──────── RECORDS FOR THE TASK ────────

(* ===== verification/Agent.v ===== *)
(** The agent's care for the workloads of its node (internal/agent: restart.go, fence.go,
    files.go, cache.go and the workload half of reconcile.go): what is started, restarted,
    stopped and removed, the back-off between attempts, and the fence a node puts around
    itself when it loses the control plane.

    The runtimes are behind the interface [Runtime].  Log lines are left out; the runtimes
    of the node, a map in the code, are a list of pairs whose order nothing depends on. *)
From stdpp Require Import base tactics numbers strings list gmap.
From Stdlib Require Import ZArith Lia.
From S2P Require Import Prelude GoLang Effects Kernel Encoding AgentViews.

(** * Constants and memory *)

Definition minRestartBackoff : Z := 1 * second.
Definition maxRestartBackoff : Z := 60 * second.
Definition stableFor : Z := 60 * second.
Definition fenceIsolation : string := "container".
Definition restartOnFailure : string := "on-failure".
Definition restartAlways : string := "always".
Definition desiredRunning : string := "running".
Definition desiredStopped : string := "stopped".
Definition observedPending : string := "pending".
Definition observedRunning : string := "running".
Definition observedStopped : string := "stopped".
Definition observedFailed : string := "failed".

(* go: agent/restart.go restartState *)
Record restartState := MkRestart {
  rs_attempts : Z; rs_nextAttempt : Z; rs_startedAt : Z; rs_haltedByUser : bool; rs_startFailure : string; rs_unstartable : string;
}.
Definition new_restart : restartState := MkRestart 0 zero_time zero_time false "" "".
(** The fields of [Agent] that the workloads depend on. *)
Record Memory := MkMemory { me_restarts : gmap string restartState; me_fencedFor : gmap string Z; me_lastContact : Z; me_nodeID : string }.
Definition with_restarts (r : gmap string restartState) (m : Memory) : Memory :=
  MkMemory r (me_fencedFor m) (me_lastContact m) (me_nodeID m).
Definition with_fenced (f : gmap string Z) (m : Memory) : Memory :=
  MkMemory (me_restarts m) f (me_lastContact m) (me_nodeID m).
Definition with_contact (t : Z) (m : Memory) : Memory :=
  MkMemory (me_restarts m) (me_fencedFor m) t (me_nodeID m).
Definition with_node (id : string) (m : Memory) : Memory :=
  MkMemory (me_restarts m) (me_fencedFor m) (me_lastContact m) id.

(** * Restarts (restart.go) *)

(** The doubling of [backoffFor], for the attempts after the first. *)
Fixpoint double_backoff (rounds : nat) (backoff : Z) : Z :=
  match rounds with
  | O => backoff
  | S rounds =>
      let backoff := wrap64 (backoff * 2) in
      if maxRestartBackoff <=? backoff then maxRestartBackoff else double_backoff rounds backoff
  end.
(* go: agent/restart.go backoffFor *)
Definition backoffFor (attempt : Z) : Z := double_backoff (Z.to_nat (attempt - 1)) minRestartBackoff.
(* go: agent/restart.go shouldRestart *)
Definition shouldRestart (policy : string) (exitCode : Z) : bool :=
  if String.eqb policy restartAlways then true
  else if String.eqb policy restartOnFailure then negb (exitCode =? 0)
  else false.

Section restarts.
Context {S : Type} `{!Has Memory S}.

(** A critical section on the state of one instance, made when it is not there. *)
(* go: agent/restart.go Agent.restartStateOf *)
Definition restartStateOf {A} (instanceID : string) (f : restartState -> A * restartState) : M S A :=
  locked (fun m => let '(a, s) := f (default new_restart (me_restarts m !! instanceID)) in
                   (a, with_restarts (<[instanceID := s]> (me_restarts m)) m)).
(* go: agent/restart.go Agent.noteHaltedByUser *)
Definition noteHaltedByUser (instanceID : string) : M S unit :=
  restartStateOf instanceID (fun s => (tt, MkRestart 0 zero_time (rs_startedAt s) true (rs_startFailure s) (rs_unstartable s))).
(* go: agent/restart.go Agent.takeHaltedByUser *)
Definition takeHaltedByUser (instanceID : string) : M S bool :=
  restartStateOf instanceID (fun s => (rs_haltedByUser s,
    MkRestart (rs_attempts s) (rs_nextAttempt s) (rs_startedAt s) false (rs_startFailure s) (rs_unstartable s))).
(* go: agent/restart.go Agent.noteStarted *)
Definition noteStarted (instanceID : string) : M S unit :=
  let! now_ := now in
  restartStateOf instanceID (fun s => (tt, MkRestart (rs_attempts s) (rs_nextAttempt s) now_ false "" (rs_unstartable s))).
(* go: agent/restart.go Agent.noteStartFailure *)
Definition noteStartFailure (instanceID reason : string) : M S unit :=
  restartStateOf instanceID (fun s => (tt,
    MkRestart (rs_attempts s) (rs_nextAttempt s) (rs_startedAt s) (rs_haltedByUser s) reason (rs_unstartable s))).
(* go: agent/restart.go Agent.noteUnstartable *)
Definition noteUnstartable (instanceID reason : string) : M S bool :=
  restartStateOf instanceID (fun s => (is_empty (rs_unstartable s),
    MkRestart (rs_attempts s) (rs_nextAttempt s) (rs_startedAt s) (rs_haltedByUser s) (rs_startFailure s) reason)).
(* go: agent/restart.go Agent.unstartable *)
Definition unstartable (instanceID : string) : M S (string * bool) :=
  restartStateOf instanceID (fun s => ((rs_unstartable s, negb (is_empty (rs_unstartable s))), s)).
(* go: agent/restart.go Agent.forgetRestarts *)
Definition forgetRestarts (assigned : list instanceView) : M S unit :=
  locked (fun m => (tt, with_restarts (filter (fun kv => kv.1 ∈ map iv_ID assigned) (me_restarts m)) m)).
(* go: agent/restart.go Agent.lastStartFailure *)
Definition lastStartFailure (instanceID : string) : M S string := restartStateOf instanceID (fun s => (rs_startFailure s, s)).
(** The state after one more restart at [now_]. *)
Definition restarted (now_ : Z) (s : restartState) : restartState :=
  let attempts := if negb (time_is_zero (rs_startedAt s)) && (stableFor <=? time_sub now_ (rs_startedAt s)) then 0 else rs_attempts s in
  let attempts := attempts + 1 in
  MkRestart attempts (time_add now_ (backoffFor attempts)) (rs_startedAt s) (rs_haltedByUser s) (rs_startFailure s) (rs_unstartable s).
(* go: agent/restart.go Agent.noteRestart *)
Definition noteRestart (instanceID : string) : M S Z :=
  let! now_ := now in
  restartStateOf instanceID (fun s => let s := restarted now_ s in (rs_attempts s, s)).
(* go: agent/restart.go Agent.restartAllowed *)
Definition restartAllowed (instanceID : string) : M S (bool * Z) :=
  let! now_ := now in
  restartStateOf instanceID (fun s =>
    let wait := time_sub (rs_nextAttempt s) now_ in (if 0 <? wait then (false, wait) else (true, 0), s)).
(* go: agent/restart.go Agent.restartAttempts *)
Definition restartAttempts (instanceID : string) : M S Z := restartStateOf instanceID (fun s => (rs_attempts s, s)).

(** * Contact and fence (fence.go) *)

(* go: agent/fence.go Agent.noteContact *)
Definition noteContact : M S unit := let! now_ := now in locked (fun m => (tt, with_contact now_ m)).
(* go: agent/fence.go Agent.silentFor *)
Definition silentFor : M S (Z * bool) :=
  let! last := locked (fun m => (me_lastContact m, m)) in
  if time_is_zero last then ret (0, false) else let! now_ := now in ret (time_sub now_ last, true).
(* go: agent/fence.go Agent.fenced *)
Definition fenced (fenceAfter : Z) : M S (Z * bool) :=
  let! ' (silence, spoken) := silentFor in
  if negb spoken then ret (0, true) else ret (silence, fenceAfter <=? silence).
(* go: agent/fence.go Agent.noteFenced *)
Definition noteFenced (instanceID : string) (silence : Z) : M S unit :=
  locked (fun m => (tt, with_fenced (<[instanceID := silence]> (me_fencedFor m)) m)).
(* go: agent/fence.go Agent.takeFenced *)
Definition takeFenced (instanceID : string) : M S (Z * bool) :=
  locked (fun m => match me_fencedFor m !! instanceID with
    | Some silence => ((silence, true), with_fenced (base.delete instanceID (me_fencedFor m)) m)
    | None => ((0, false), m)
    end).
(* go: agent/agent.go Agent.currentNodeID *)
Definition currentNodeID : M S string := locked (fun m => (me_nodeID m, m)).
(* go: agent/agent.go Agent.setNodeID *)
Definition setNodeID (id : string) : M S unit := locked (fun m => (tt, with_node id m)).
End restarts.

(** * Files (files.go) *)

Definition octal_digit (c : Ascii.ascii) : option Z :=
  if (48 <=? code c) && (code c <=? 55) then Some (code c - 48) else None.
(** [strconv.ParseUint(s, 8, 32)], for which a value of more than 32 bits is an error. *)
Definition parse_octal (s : string) : option Z :=
  match bytes_of s with
  | [] => None
  | l => fold_left (fun acc c => match acc, octal_digit c with
           | Some n, Some d => if n * 8 + d <? 2 ^ 32 then Some (n * 8 + d) else None
           | _, _ => None end) l (Some 0)
  end.
(** One round of the loop; the text of the decoder's error is left at its beginning. *)
Definition file_drop (v : fileView) : outcome FileDrop :=
  match std64_decode (fv_Content v) with
  | None => Err (EWrap ("decode the content of " +:+ fv_Path v) (EText "illegal base64 data"))
  | Some content =>
      let mode := if is_empty (fv_Mode v) then Some 384 else parse_octal (fv_Mode v) in
      match mode with
      | Some mode =>
          if 511 <? mode then Err (EText ("the mode of " +:+ fv_Path v +:+ " is not three or four octal digits"))
          else Ok (MkFileDrop (fv_Path v) content mode)
      | None => Err (EText ("the mode of " +:+ fv_Path v +:+ " is not three or four octal digits"))
      end
  end.
(* go: agent/files.go fileDrops *)
Fixpoint fileDrops (views : list fileView) : outcome (list FileDrop) :=
  match views with
  | [] => Ok []
  | v :: views => try drop := file_drop v in try drops := fileDrops views in Ok (drop :: drops)
  end.

(** * Workloads (reconcile.go) *)

(** The characters are decoded as UTF-8, of which only the ASCII ones can be allowed. *)
(* go: agent/reconcile.go safeInstanceID *)
Definition safeInstanceID (id : string) : bool :=
  ids_HasPrefix id "i" && negb (40 <? slen id) &&
  forallb (fun c => ((97 <=? code c) && (code c <=? 122)) || ((48 <=? code c) && (code c <=? 57))) (drop 2 (bytes_of id)).
(* go: agent/reconcile.go Agent.usableInstances *)
Definition usableInstances (assigned : list instanceView) : list instanceView :=
  List.filter (fun i => safeInstanceID (iv_ID i)) assigned.
(* go: agent/cache.go unmovable *)
Definition unmovable (assigned : list instanceView) : list instanceView :=
  List.filter (fun i => negb (String.eqb (iv_Isolation i) fenceIsolation)) assigned.
(* go: agent/reconcile.go exitCodeOf *)
Definition exitCodeOf (state : State) (observed : string) : option Z :=
  if negb (String.eqb (st_Phase state) PhaseExited) then None
  else if negb (String.eqb observed observedStopped) && negb (String.eqb observed observedFailed) then None
  else Some (st_ExitCode state).
(* go: agent/reconcile.go sameExit *)
Definition sameExit (held seen : option Z) : bool :=
  match held, seen with
  | Some h, Some s => h =? s
  | None, None => true
  | _, _ => false
  end.
(* go: agent/reconcile.go primary *)
Definition primary (nics : list NetworkConfig) : option NetworkConfig := head nics.
(* go: agent/reconcile.go extras *)
Definition extras (nics : list NetworkConfig) : list NetworkConfig := tail nics.

Section workloads.
Context {S : Type} `{!Has Memory S}.

Definition quietly {A} (m : M S A) : M S unit := attempt m ;;; ret tt.

(* go: agent/reconcile.go Agent.resizeInPlace *)
Definition resizeInPlace (runtime : Runtime S) (spec : Spec) : M S unit :=
  match rt_Resize runtime with
  | Some resize => quietly (resize (sp_InstanceID spec) (sp_VCPU spec) (sp_MemoryMiB spec))
  | None => ret tt
  end.

(* go: agent/reconcile.go Agent.start *)
Definition start (runtime : Runtime S) (spec : Spec) (note : string) : M S (string * string) :=
  let id := sp_InstanceID spec in
  let! ' (silence, found) := takeFenced id in
  let note := if found : bool
              then "restarted after this node was fenced for " +:+ duration_string (round_second silence) else note in
  let! r := attempt (rt_Start runtime spec) in
  match r with
  | Err err =>
      noteStartFailure id (error_text err) ;;;
      if errors_Is err ErrUnstartable
      then noteUnstartable id (error_text err) ;;; ret (observedFailed, error_text err)
      else ret (observedFailed, error_text err)
  | Ok _ =>
      let! r := attempt (rt_Status runtime id) in
      match r with
      | Err err => ret (observedFailed, "started but could not be inspected: " +:+ error_text err)
      | Ok after =>
          if negb (String.eqb (st_Phase after) PhaseRunning) then ret (observedFailed, st_Message after)
          else noteStarted id ;;; ret (observedRunning, note)
      end
  end.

────────

YOUR OBJECTIVE: Scan the records above for the lines holding "Definition restarted (now_" and "let attempts := attempts + 1 in". Transcribe those two and every line between them word for word, and no others.

YOUR SOLUTION:
Definition restarted (now_ : Z) (s : restartState) : restartState :=
  let attempts := if negb (time_is_zero (rs_startedAt s)) && (stableFor <=? time_sub now_ (rs_startedAt s)) then 0 else rs_attempts s in
  let attempts := attempts + 1 in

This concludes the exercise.